In my mind's eye, I replayed Shammi's exuberance, Vyjayantimala's exasperation, the sheer vitality of the song (and the sheer sequinned saree of the heroine!).
Parts of the lyrics go like this:
"Hai banne sawarne ka tab hi mazaa, 
koi dekhne wala aashiq toh ho---"
Then suddenly out of nowhere, the thought came---he was teasing her, and after the mandatory refusal, she would capitulate. On the screen we all enjoy this. But in real life, when a boy whistles at a girl, or passes comments, they are always lewd, to be answered with lowered head and quickened steps, or these days with a pepper spray or Karate chop (way to go, girls!)
Has this behaviour really been learnt from the movies? Does life imitate Art, or vice versa? Are we to erase all those delightful songs in which there is "chhed-chhaad"?

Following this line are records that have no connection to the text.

(** The layer's lines under the key of the inner protocol. *)
Definition layer_lines (version : ShadowTlsVersion) (password : option string) (sni_key : string) (node : Node) : Lines :=
  nested "version" (pretty (shadowtls_as_u32 version)) ++ opt_line (λ p, nested "password" (yaml_dq p)) password
  ++ opt_line (λ s, nested sni_key (yaml_dq s)) (t ← tls node; server_name t).

(** [emit_shadowtls], on the configuration of the node; a ShadowTLS node may
    hold another as its inner one. *)
Fixpoint emit_shadowtls (cfg : ProtocolConfig) (node : Node) : Entry :=
  match cfg with
  | CShadowTls version password inner_protocol inner_config =>
      let inner := inner_node node inner_protocol inner_config in
      let? entry := match inner_protocol with ShadowTls => emit_shadowtls inner_config inner | _ => emit_single inner end in
      match inner_protocol with
      | Shadowsocks =>
          Ok (entry ++ ["    plugin: shadow-tls"; "    plugin-opts:"] ++ layer_lines version password "host" node)
      | Snell => Ok (entry ++ ["    obfs-opts:"; "      mode: shadow-tls"] ++ layer_lines version password "host" node)
      | Vless | Trojan | VMess | AnyTls =>
          Ok (entry ++ ["    shadow-tls-opts:"] ++ layer_lines version password "sni" node ++ tls_lines node)
      | other => Err (NoEmitter ("mihomo shadowtls: inner protocol " +:+ protocol_display other +:+ " not supported"))
      end
  | _ => Err (EMissingField "shadowtls config")
  end.

Definition emit_proxy (node : Node) : Entry :=
  match protocol node with ShadowTls => emit_shadowtls (config node) node | _ => emit_single node end.

(** ** Documents *)

Definition proxies_lines (nodes : list Node) : Result EmitError Lines :=
  let? entries := collect_ok emit_proxy nodes in Ok ("proxies:" :: concat entries).

(** [emit] *)
Definition emit_mihomo (nodes : list Node) : Result EmitError string :=
  let? ls := proxies_lines nodes in Ok (join LF ls).

End MihomoEmit.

My pet theory is that in our literature, "teasing" as a prelude to romance started with the Krishna legend. This carried forward into our movies, and seems to be the number one boy-meets-girl formula. In recent times, "Raanjhana" is the only movie I can think of in which the heroine spurns the advances of the "hero", right up to the end, and even makes sure he is punished. (Oh, and "Darr" in the nineties, of course) 
Does the "eve-teaser" (horrible word) imagine himself as the playful Krishna, or a film hero? I think not!
This is NOT a rant against film lyrics--notwithstanding the unspeakable ones of a certain Mr. Singh! I'm just trying to figure out the various psyches involved here.